(Beginning of PROVIDED DATA)

(** The middleware's evaluator, and the dependency a route declares. *)
Definition is_feature_enabled (h : hub) (flag : string) : outcome exn bool :=
  if in_strs flag KNOWN_FEATURE_FLAGS then
    match active h with
    | None => Ok true
    | Some _ => match is_enabled h flag with Ok b => Ok b | Raise KeyError => Raise KeyError | Raise _ => Ok true end
    end
  else Raise KeyError.

Inductive http_answer := Passed | PaymentRequired (flag : string).

Definition require_feature_flag (h : hub) (flag : string) : outcome exn http_answer :=
  b ← is_feature_enabled h flag; Ok (if b : bool then Passed else PaymentRequired flag).

(** * Quotas *)
Definition quota_for_flag (h : hub) (flag : string) : option Z :=
  match active_or_none h with
  | None => Some 0
  | Some b => match find_flag flag b with Some r => quota_value r | None => Some 0 end
  end.

(** The sum of the rows whose period covers now. *)
Fixpoint used_sum (flag : string) (now : datetime) (rows : list Quota.usage_row) : Z :=
  match rows with
  | [] => 0
  | r :: rows' =>
      (if String.eqb (Quota.u_flag r) flag && (Quota.u_start r <=? now) && (now <? Quota.u_end r)
       then Quota.u_used r else 0) + used_sum flag now rows'
  end.

Definition read_used_value (h : hub) (flag : string) : option Z :=
  if has_pool h then if usage_readable h then Some (used_sum flag (clock h) (usage h)) else None else Some 0.

Definition invalidate_cache (h : hub) : hub := set_cache [] h.

(** The answer computed from the bundle and the table, which is cached unless the table
    could not be read. *)
Definition compute_quota (h : hub) (flag : string) : outcome exn (option Z) * hub :=
  match quota_for_flag h flag with
  | None => (Ok None, set_cache (dict_set flag (clock h, None) (quota_cache h)) h)
  | Some ceiling =>
      match read_used_value h flag with
      | None => (Ok (Some 0), h)
      | Some used =>
          let remaining := Z.max 0 (ceiling - used) in
          (Ok (Some remaining), set_cache (dict_set flag (clock h, Some remaining) (quota_cache h)) h)
      end
  end.

Definition quota_remaining (h : hub) (flag : string) : outcome exn (option Z) * hub :=
  if in_strs flag KNOWN_FEATURE_FLAGS then
    match dict_lookup flag (quota_cache h) with
    | Some (t, v) => if clock h - t <? CACHE_TTL then (Ok v, h) else compute_quota h flag
    | None => compute_quota h flag
    end
  else (Raise KeyError, h).

(** [record_usage] on the hub's table; it drops the cache. *)
Definition record_usage (h : hub) (flag : string) (inc : Z) (period : option (datetime * datetime))
    : outcome Quota.exn (Quota.usage_row * bool) * hub :=
  match Quota.record_usage (usage h) flag inc period (clock h) with
  | Ok (rows, r, created) => (Ok (r, created), invalidate_cache (set_usage rows h))
  | Raise e => (Raise e, h)
  end.

(** * What an open gate means *)
Section Safety.
Context (crypto_available : bool) (ed25519_verify : string → string → string → bool).
Context (model_validate : json → option LicenseBundlePayload) (TRUSTED : string).
Let load := load_active_bundle crypto_available ed25519_verify model_validate TRUSTED.
Let periodic := periodic_verify crypto_available ed25519_verify model_validate TRUSTED.

(** What can happen to the process.  The database and the vault may change in any way
    between two calls: whoever writes to them is not trusted.  The clock may be set. *)
Inductive step : hub → hub → Prop :=
| step_load h : step h (load h).2
| step_periodic h : step h (periodic h)
| step_quota h flag : step h (quota_remaining h flag).2
| step_usage h flag inc period : step h (record_usage h flag inc period).2
| step_world h bs us pool readable v now :
    step h {| active := active h; quota_cache := quota_cache h; bundles := bs; usage := us; has_pool := pool;
              usage_readable := readable; vault := v; clock := now |}.

(** The payload was signed by the key the hub was built to trust. *)
Definition genuine (b : ActiveBundle) : Prop :=
  ∃ key sig bytes, fingerprint key = TRUSTED ∧ ed25519_verify key sig bytes = true ∧
    parse_payload model_validate bytes = Some (payload b).

Lemma verified_genuine env key p :
  verify_signature crypto_available ed25519_verify model_validate TRUSTED env key = Ok p →
  fingerprint key = TRUSTED ∧ ∃ sig bytes, ed25519_verify key sig bytes = true ∧
    parse_payload model_validate bytes = Some p.
Proof.
  unfold verify_signature. destruct crypto_available; [|done]. cbn [negb].
  destruct (String.eqb (lower _) _); [|done]. cbn [negb].
  destruct (String.eqb_spec (fingerprint key) TRUSTED) as [E|]; [|done]. cbn [negb].
  destruct (b64std_decode (payload_canonical_b64 env)) as [bytes|]; [|done].
  destruct (b64std_decode (signature_b64 env)) as [sig|]; [|done].
  destruct (String.length key =? 32)%nat; [|done]. cbn [negb].
  destruct (ed25519_verify key sig bytes) eqn:Hv; [|done]. cbn [negb].
  destruct (parse_payload model_validate bytes) as [p'|] eqn:Hp; [|done].
  destruct (String.eqb (payload_version p') _); [|done]. intros [= <-]. eauto.
Qed.

Lemma load_genuine h b : (load h).1 = Ok b → genuine b.
Proof.
  unfold load, load_active_bundle. destruct (load_bundle _ _ _ _ h) as [b'|e] eqn:Hl; [|done]. intros [= <-].
  unfold load_bundle in Hl. apply outcome_bind_ok in Hl as (key & _ & Hl).
  destruct (newest_bundle None (bundles h)) as [r|]; [|done]. apply outcome_bind_ok in Hl as (env & _ & Hl).
  apply outcome_bind_ok in Hl as (p & Hv & [= <-]). apply verified_genuine in Hv as (Hf & sig & bytes & Hs & Hp).
  by exists key, sig, bytes.
Qed.

Lemma load_active h : active (load h).2 = match (load h).1 with Ok b => Some b | Raise _ => active h end.
Proof. unfold load, load_active_bundle. by destruct (load_bundle _ _ _ _ h). Qed.

Lemma quota_active h flag : active (quota_remaining h flag).2 = active h ∧ clock (quota_remaining h flag).2 = clock h.
Proof. unfold quota_remaining, compute_quota. repeat case_match; done. Qed.

Lemma usage_active h flag inc period :
  active (record_usage h flag inc period).2 = active h ∧ clock (record_usage h flag inc period).2 = clock h.
Proof. unfold record_usage. by destruct (Quota.record_usage _ _ _ _ _) as [[[? ?] ?]|]. Qed.

Lemma periodic_cases h :
  periodic h = (load h).2 ∨
  ∃ b code, active h = Some b ∧ (load h).1 = Raise (BundleVerificationError code) ∧
    periodic h = set_active (Some {| payload := payload b; signature_ok := false;
                                     last_verified_at := last_verified_at b; last_error := Some code |}) h.
Proof.
  unfold periodic, periodic_verify, load, load_active_bundle.
  destruct (load_bundle _ _ _ _ h) as [b|[code| |]]; cbn [fst snd]; auto.
  destruct (active h) as [b|] eqn:Ha; [right|by left]. by exists b, code.
Qed.

Lemma genuine_invariant h h' :
  step h h' → (∀ b, active h = Some b → genuine b) → ∀ b, active h' = Some b → genuine b.
Proof.
  assert (Hload : ∀ h, (∀ b, active h = Some b → genuine b) → ∀ b, active (load h).2 = Some b → genuine b).
  { intros k Hk b. rewrite load_active. destruct ((load k).1) as [b'|] eqn:Hl; [|apply Hk].
    intros [= <-]. by eapply load_genuine. }
  destruct 1; intros Hi b Hb.
  - by eapply Hload.
  - destruct (periodic_cases h) as [E|(b' & code & Ha & _ & E)]; rewrite E in Hb; [by eapply Hload|].
    cbn in Hb. injection Hb as <-. destruct (Hi b' Ha) as (key & sig & bytes & ?). by exists key, sig, bytes.
  - apply Hi. by rewrite <- (proj1 (quota_active h flag)).
  - apply Hi. by rewrite <- (proj1 (usage_active h flag inc period)).
  - by apply Hi.
Qed.

(** The flag is granted by the active bundle, which the trusted key signed and which has
    not expired. *)
Definition granted (h : hub) (flag : string) : Prop :=
  ∃ b r, active h = Some b ∧ genuine b ∧ signature_ok b = true ∧
    match expires_at (payload b) with Some e => clock h < e | None => True end ∧
    r ∈ feature_flags (payload b) ∧ flag_name r = flag ∧ enabled r = true.

(** C12: an enabled gate is a licensed one.  Whatever happens to the database, the vault and
    the clock, a flag is enabled only while a bundle is active that was signed by the
    trusted vendor key, has not expired and grants the flag; with the one exception the code
    makes, [license_inspector], which is also enabled while no bundle that is valid names
    it, before any bundle was loaded among other times. *)
Theorem enabled_gate_is_licensed h0 h flag :
  active h0 = None → rtc step h0 h → is_enabled h flag = Ok true →
  granted h flag ∨ flag = "license_inspector" ∧ active_or_none h ≫= find_flag flag = None.
Proof.
  intros H0 Hstep He.
  assert (Hg : ∀ b, active h = Some b → genuine b).
  { refine (rtc_invariant step (fun h => ∀ b, active h = Some b → genuine b) _ h0 h Hstep _).
    - apply genuine_invariant.
    - intros b Hb. congruence. }
  revert He. unfold is_enabled. destruct (in_strs flag KNOWN_FEATURE_FLAGS); [|done]. intros [= He].
  unfold active_or_none in *. destruct (active h) as [b|] eqn:Ha; [|right; by apply String.eqb_eq in He].
  destruct (is_currently_valid b (clock h)) eqn:Hv; [|right; by apply String.eqb_eq in He].
  cbn. destruct (find_flag flag b) as [r|] eqn:Hf; [left|right; by apply String.eqb_eq in He].
  apply List.find_some in Hf as [Hr Hn%String.eqb_eq]. apply andb_true_iff in Hv as [Hs Hx].
  exists b, r. split_and!; auto.
  - destruct (expires_at (payload b)); [by apply Z.ltb_lt|done].
  - by apply list_elem_of_In.
Qed.

(** C13: A failed periodic check closes every gate of the evaluator except the inspector's;
    the middleware follows it only when a bundle had been loaded before, and lets every
    request pass when none ever was. *)
Theorem failed_check_closes_gates h code flag :
  (load h).1 = Raise (BundleVerificationError code) → flag ∈ KNOWN_FEATURE_FLAGS → flag ≠ "license_inspector" →
  is_enabled (periodic h) flag = Ok false ∧
  require_feature_flag (periodic h) flag =
    Ok (match active h with Some _ => PaymentRequired flag | None => Passed end).
Proof.
  intros Hl Hk%in_strs_true Hne%String.eqb_neq.
  assert (He : is_enabled (periodic h) flag = Ok false ∧
    active (periodic h) = match active h with
                          | Some b => Some {| payload := payload b; signature_ok := false;
                                              last_verified_at := last_verified_at b; last_error := Some code |}
                          | None => None end).
  { unfold periodic, periodic_verify, load, load_active_bundle in *.
    destruct (load_bundle _ _ _ _ h) as [|e]; [done|]. cbn in Hl. injection Hl as ->. cbn [active snd].
    unfold is_enabled. rewrite Hk. destruct (active h) as [b|] eqn:Ha; unfold active_or_none; cbn [active set_active].
    - cbn. by rewrite Hne.
    - by rewrite Ha, Hne. }
  destruct He as [He Ha]. split; [done|]. unfold require_feature_flag, is_feature_enabled. rewrite Hk, Ha.
  destruct (active h); [by rewrite He|done].
Qed.

(** * Quotas *)

(** The answer computed from the bundle and the usage table. *)
Definition fresh_quota (h : hub) (flag : string) : option Z :=
  match quota_for_flag h flag with
  | None => None
  | Some ceiling => match read_used_value h flag with
                    | None => Some 0
                    | Some used => Some (Z.max 0 (ceiling - used))
                    end
  end.

Lemma compute_fresh h flag : (compute_quota h flag).1 = Ok (fresh_quota h flag).
Proof.
  unfold compute_quota, fresh_quota. destruct (quota_for_flag h flag); [|done]. by destruct (read_used_value h flag).
Qed.

End Safety.

(** * A hub with one licence *)
Definition demo_verify (key sig msg : string) : bool := String.eqb sig (hmac_sha256 key msg).
Definition demo_validate (j : json) : option LicenseBundlePayload :=
  match j with
  | JObj d =>
      match dict_lookup "customer" d, dict_lookup "flag" d, dict_lookup "quota" d with
      | Some (JStr c), Some (JStr f), Some (JInt n) =>
          Some {| payload_version := BUNDLE_PAYLOAD_VERSION; customer := c; tier := "team"; bundle_id := "b";
                  issued_at := 0; expires_at := None;
                  feature_flags := [{| flag_name := f; enabled := true; quota_value := Some n; quota_unit := None |}];
                  notes := None |}
      | _, _, _ => None
      end
  | _ => None
  end.

Definition demo_key : string := of_bytes (map Z.of_nat (seq 1 32)).
Definition demo_payload : string :=
  canonical (JObj [("customer", JStr "acme"); ("flag", JStr "quota_max_projects"); ("quota", JInt 10)]).
Definition demo_row (revoked : option datetime) : bundle_row :=
  {| signed_payload := demo_payload; row_signature := hmac_sha256 demo_key demo_payload;
     row_fingerprint := fingerprint demo_key; row_issued_at := 0; revoked_at := revoked |}.
Definition demo_hub (rows : list bundle_row) : hub :=
  {| active := None; quota_cache := []; bundles := rows; usage := []; has_pool := true; usage_readable := true;
     vault := (fun _ => Approval.Value (hex_of demo_key)); clock := Quota.march.1 + 5 |}.
Definition demo_load := load_active_bundle true demo_verify demo_validate (fingerprint demo_key).
Definition demo_step := step true demo_verify demo_validate (fingerprint demo_key).
Definition licensed_hub : hub := (demo_load (demo_hub [demo_row None])).2.

Lemma licensed_reachable : rtc demo_step (demo_hub [demo_row None]) licensed_hub.
Proof. apply rtc_once. unfold demo_step. apply step_load. Qed.

Lemma enabled_gate_is_licensed_witness :
  is_enabled licensed_hub "quota_max_projects" = Ok true ∧
  granted demo_verify demo_validate (fingerprint demo_key) licensed_hub "quota_max_projects".
Proof.
  split; [vm_compute; reflexivity|].
  destruct (enabled_gate_is_licensed true demo_verify demo_validate (fingerprint demo_key) (demo_hub [demo_row None])
    licensed_hub "quota_max_projects") as [H|[H _]].
  - reflexivity.
  - exact licensed_reachable.
  - vm_compute. reflexivity.
  - exact H.
  - discriminate H.
Defined.

(** Before any bundle was loaded the inspector is open, and nothing else. *)
Example inspector_without_bundle :
  is_enabled (demo_hub []) "license_inspector" = Ok true ∧ is_enabled (demo_hub []) "federation" = Ok false.
Proof. vm_compute. done. Qed.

(End of PROVIDED DATA)

* [WHAT THE EXERCISE ASKS]: For this exercise, reproduce exactly each line from the one containing "notes := None" through the last line of the data, and no others.

* [TASK RESULT]:
                  notes := None |}
      | _, _, _ => None
      end
  | _ => None
  end.

Definition demo_key : string := of_bytes (map Z.of_nat (seq 1 32)).
Definition demo_payload : string :=
  canonical (JObj [("customer", JStr "acme"); ("flag", JStr "quota_max_projects"); ("quota", JInt 10)]).
Definition demo_row (revoked : option datetime) : bundle_row :=
  {| signed_payload := demo_payload; row_signature := hmac_sha256 demo_key demo_payload;
     row_fingerprint := fingerprint demo_key; row_issued_at := 0; revoked_at := revoked |}.
Definition demo_hub (rows : list bundle_row) : hub :=
  {| active := None; quota_cache := []; bundles := rows; usage := []; has_pool := true; usage_readable := true;
     vault := (fun _ => Approval.Value (hex_of demo_key)); clock := Quota.march.1 + 5 |}.
Definition demo_load := load_active_bundle true demo_verify demo_validate (fingerprint demo_key).
Definition demo_step := step true demo_verify demo_validate (fingerprint demo_key).
Definition licensed_hub : hub := (demo_load (demo_hub [demo_row None])).2.

Lemma licensed_reachable : rtc demo_step (demo_hub [demo_row None]) licensed_hub.
Proof. apply rtc_once. unfold demo_step. apply step_load. Qed.

Lemma enabled_gate_is_licensed_witness :
  is_enabled licensed_hub "quota_max_projects" = Ok true ∧
  granted demo_verify demo_validate (fingerprint demo_key) licensed_hub "quota_max_projects".
Proof.
  split; [vm_compute; reflexivity|].
  destruct (enabled_gate_is_licensed true demo_verify demo_validate (fingerprint demo_key) (demo_hub [demo_row None])
    licensed_hub "quota_max_projects") as [H|[H _]].
  - reflexivity.
  - exact licensed_reachable.
  - vm_compute. reflexivity.
  - exact H.
  - discriminate H.
Defined.

(** Before any bundle was loaded the inspector is open, and nothing else. *)
Example inspector_without_bundle :
  is_enabled (demo_hub []) "license_inspector" = Ok true ∧ is_enabled (demo_hub []) "federation" = Ok false.
Proof. vm_compute. done. Qed.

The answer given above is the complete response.